== THE TASK ==
Return, from the data below, each line that contains the word "Hlen".

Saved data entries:
[Start of Attachment]

Definition observe_vpn (w : world) (sequence : Z) (ob : MeshVpnObservation)
    (healthy : bool) (fx : stop_effect) : result MeshTransportError MeshTransportSnapshot * world :=
  let addresses := match ob with Absent | AmbiguousVpn => [] | UniqueVpn l => l end in
  match observe_local_ipv4 (owner (coordinator w)) sequence addresses with
  | (Err e, o) => (Err (Owner e), set_owner w o)
  | (Ok admission, o) =>
      let w1 := set_owner w o in
      if is_some (ingress_epoch (coordinator w1)) &&
         (ingress_epoch (coordinator w1) <>b? admission_epoch admission)
      then match stop_ingress_locked w1 fx with
           | (Err e, w2) => (Err e, w2)
           | (Ok _, w2) => (Ok (snapshot_locked w2 healthy), w2)
           end
      else (Ok (snapshot_locked w1 healthy), w1)
  end.

(** The new generation: a fresh session owner shared with the executor. *)
Definition start_generation (w : world) (epoch : Z) (ex : executor_id)
    (started : result MeshIngressError unit) : result MeshTransportError bool * world :=
  match admitted_endpoint (snapshot (owner (coordinator w))) with
  | None => (Err IngressUnavailable, w)
  | Some _ =>
      let fresh := length (store w) in
      let store' := store w ++ [{| gen_owner := product_generation; gen_started := is_ok started |}] in
      match started with
      | Err e => (Err (Ingress e), {| coordinator := coordinator w; store := store' |})
      | Ok _ =>
          (Ok true,
           {| coordinator := {| owner := owner (coordinator w); executor := Some ex;
                                sessions := Some fresh; ingress_epoch := Some epoch;
                                cleanup_failed := cleanup_failed (coordinator w) |};
              store := store' |})
      end
  end.

Definition start_ingress (w : world) (epoch : Z) (ex : executor_id) (healthy : bool)
    (fx : stop_effect) (started : result MeshIngressError unit)
    : result MeshTransportError bool * world :=
  let st := coordinator w in
  if cleanup_failed st then (Err CleanupFailed, w)
  else
    let admission := snapshot (owner st) in
    if (state admission <>b? IsAdmitted) || (admission_epoch admission <>b? Some epoch)
    then (Ok false, w)
    else
      if ingress_epoch st =b? Some epoch then
        if is_some_and (executor st) (fun _ => healthy) then (Ok true, w)
        else match stop_ingress_locked w fx with
             | (Err e, w1) => (Err e, w1)
             | (Ok _, w1) => start_generation w1 epoch ex started
             end
      else if is_some (executor st) || is_some (sessions st) then
        match stop_ingress_locked w fx with
        | (Err e, w1) => (Err e, w1)
        | (Ok _, w1) => start_generation w1 epoch ex started
        end
      else start_generation w epoch ex started.

Definition stop_ingress (w : world) (fx : stop_effect) := stop_ingress_locked w fx.

Definition ingress_healthy (w : world) (healthy : bool) : bool :=
  ts_ingress_running (snapshot_locked w healthy).

(** Calls of the coordinator, and session tasks running between them. *)
Inductive event :=
| ObserveVpn (sequence : Z) (ob : MeshVpnObservation) (healthy : bool) (fx : stop_effect)
| StartIngress (epoch : Z) (ex : executor_id) (healthy : bool) (fx : stop_effect)
    (started : result MeshIngressError unit)
| StopIngress (fx : stop_effect)
| Session (i : nat) (e : session_event).

Definition step (w : world) (e : event) : unit * world :=
  (tt,
   match e with
   | ObserveVpn s ob h fx => (observe_vpn w s ob h fx).2
   | StartIngress ep ex h fx st => (start_ingress w ep ex h fx st).2
   | StopIngress fx => (stop_ingress w fx).2
   | Session i e => {| coordinator := coordinator w; store := (sessions_event (store w) (i, e)).2 |}
   end).

(** *** Invariant *)

(** Whether generation [i] is the one being served. *)
Definition serving (st : MeshTransportState) (i : nat) : Prop :=
  is_Some (ingress_epoch st) /\ sessions st = Some i.

Record world_ok (w : world) : Prop := {
  wo_owner : owner_ok (owner (coordinator w));
  wo_store : Forall (fun g => sessions_ok (gen_owner g)) (store w);
  wo_epoch : forall e, ingress_epoch (coordinator w) = Some e ->
    admission_epoch (snapshot (owner (coordinator w))) = Some e /\
    is_Some (executor (coordinator w)) /\ is_Some (sessions (coordinator w));
  wo_executor : is_Some (executor (coordinator w)) -> is_Some (ingress_epoch (coordinator w));
  wo_failed : cleanup_failed (coordinator w) = true -> ingress_epoch (coordinator w) = None;
  wo_idle : cleanup_failed (coordinator w) = false -> ingress_epoch (coordinator w) = None ->
    sessions (coordinator w) = None;
  wo_bound : forall i, sessions (coordinator w) = Some i -> (i < length (store w))%nat;
  wo_revoked : forall i g, store w !! i = Some g -> gen_started g = true ->
    ~ serving (coordinator w) i -> accepting (gen_owner g) = false }.

(** The store under the session tasks: sizes and start flags stay, no owner
    starts accepting, every owner stays well-formed. *)
Definition store_evolves (w w' : list generation) : Prop :=
  length w' = length w /\
  (Forall (fun g => sessions_ok (gen_owner g)) w -> Forall (fun g => sessions_ok (gen_owner g)) w') /\
  (forall i g', w' !! i = Some g' -> exists g, w !! i = Some g /\ gen_started g' = gen_started g /\
     (accepting (gen_owner g) = false -> accepting (gen_owner g') = false)).

#[export] Instance store_evolves_refl : Reflexive store_evolves.
Proof. intros w. split_and!; [done|done|]. eauto. Qed.

#[export] Instance store_evolves_trans : Transitive store_evolves.
Proof.
  intros a b c (L1 & O1 & E1) (L2 & O2 & E2). split_and!; [congruence|auto|].
  intros i g Hg. destruct (E2 i g Hg) as (g' & Hg' & S2 & A2).
  destruct (E1 i g' Hg') as (g'' & Hg'' & S1 & A1). exists g''. split_and!; [done|congruence|auto].
Qed.

Lemma on_generation_evolves i f w :
  (forall o, sessions_ok o -> sessions_ok (f o)) ->
  (forall o, accepting o = false -> accepting (f o) = false) ->
  store_evolves w (on_generation i f w).
Proof.
  intros Hf Ha. unfold on_generation. split_and!.
  - apply length_alter.
  - intros Hw. apply Forall_alter; [done|]. simpl. auto.
  - intros j g Hj. destruct (decide (i = j)) as [->|Hne].
    + rewrite list_lookup_alter_eq in Hj. destruct (w !! j) as [g0|]; simplify_eq/=. eauto.
    + rewrite list_lookup_alter_ne in Hj by done. eauto.
Qed.

Lemma sessions_event_evolves w ie : store_evolves w (sessions_event w ie).2.
Proof.
  apply on_generation_evolves; [auto with mish|].
  intros o Ho. exact (accepting_antitone o [ie.2] Ho).
Qed.

Lemma sessions_run_evolves w es : store_evolves w (run sessions_event w es).
Proof.
  revert w. induction es as [|e es IH]; intros w; [reflexivity|]. cbn [run].
  etransitivity; [apply sessions_event_evolves|apply IH].
Qed.

Lemma revoke_evolves i w : store_evolves w (on_generation i revoke w).
Proof. apply on_generation_evolves; [|done]. intros o [? ? ? ?]. by split. Qed.

Lemma stop_executor_evolves ex fx w : store_evolves w (stop_executor ex fx w).2.
Proof. destruct ex; simpl; [apply sessions_run_evolves|reflexivity]. Qed.

Lemma revoke_current_evolves i w : store_evolves w (revoke_current i w).
Proof. destruct i; simpl; [apply revoke_evolves|reflexivity]. Qed.

(** No started generation of the store accepts. *)
Definition all_revoked (w : list generation) : Prop :=
  forall i g, w !! i = Some g -> gen_started g = true -> accepting (gen_owner g) = false.

Lemma all_revoked_evolves w w' : store_evolves w w' -> all_revoked w -> all_revoked w'.
Proof.
  intros (_ & _ & Hk) Hall i g Hg Hst. destruct (Hk i g Hg) as (g0 & Hg0 & Hs0 & Ha0).
  apply Ha0, (Hall i); [done|congruence].
Qed.

Lemma revoke_current_all w :
  world_ok w -> all_revoked (revoke_current (sessions (coordinator w)) (store w)).
Proof.
  intros Hw i g Hg Hst.
  destruct (revoke_current_evolves (sessions (coordinator w)) (store w)) as (_ & _ & Hk).
  destruct (Hk i g Hg) as (g0 & Hg0 & Hs0 & Ha0).
  destruct (decide (sessions (coordinator w) = Some i)) as [Hc|Hc].
  - unfold revoke_current in Hg. rewrite Hc in Hg. unfold on_generation in Hg.
    rewrite list_lookup_alter_eq, Hg0 in Hg. by simplify_eq/=.
  - apply Ha0. apply (wo_revoked _ Hw i g0); [done|congruence|]. by intros [_ ?].
Qed.

(** What stopping leaves: nothing serves, whatever the executor answered. *)
Lemma stop_ingress_locked_effect w fx r w' :
  world_ok w -> stop_ingress_locked w fx = (r, w') ->
  world_ok w' /\ owner (coordinator w') = owner (coordinator w) /\
  ingress_epoch (coordinator w') = None /\
  (r = Ok tt <-> cleanup_failed (coordinator w') = false) /\
  (cleanup_failed (coordinator w) = true -> cleanup_failed (coordinator w') = true).
Proof.
  intros Hw Hstop. unfold stop_ingress_locked in Hstop.
  pose proof (revoke_current_all w Hw) as Hall.
  pose proof (revoke_current_evolves (sessions (coordinator w)) (store w)) as Hev1.
  pose proof (stop_executor_evolves (executor (coordinator w)) fx
    (revoke_current (sessions (coordinator w)) (store w))) as Hev2.
  destruct (stop_executor _ _ _) as [x store2]. simpl in Hev2.
  pose proof (all_revoked_evolves _ _ Hev2 Hall) as Hall2.
  assert (store_evolves (store w) store2) as (Hlen & Hok & _) by (by etransitivity).
  destruct Hw as [Ho Hs He Hx Hf Hi Hb Hr].
  destruct (_ || _) eqn:Hfail; simplify_eq/=.
  - split; [|by split_and!].
    split; simpl; try done; [auto|by intros j Hj; rewrite Hlen; apply Hb|eauto].
  - split; [|split_and!; try done; by destruct (cleanup_failed _)].
    split; simpl; try done; [auto|eauto].
Qed.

[End of Attachment]

== SOLUTION TO THIS EXERCISE ==
  assert (store_evolves (store w) store2) as (Hlen & Hok & _) by (by etransitivity).
    split; simpl; try done; [auto|by intros j Hj; rewrite Hlen; apply Hb|eauto].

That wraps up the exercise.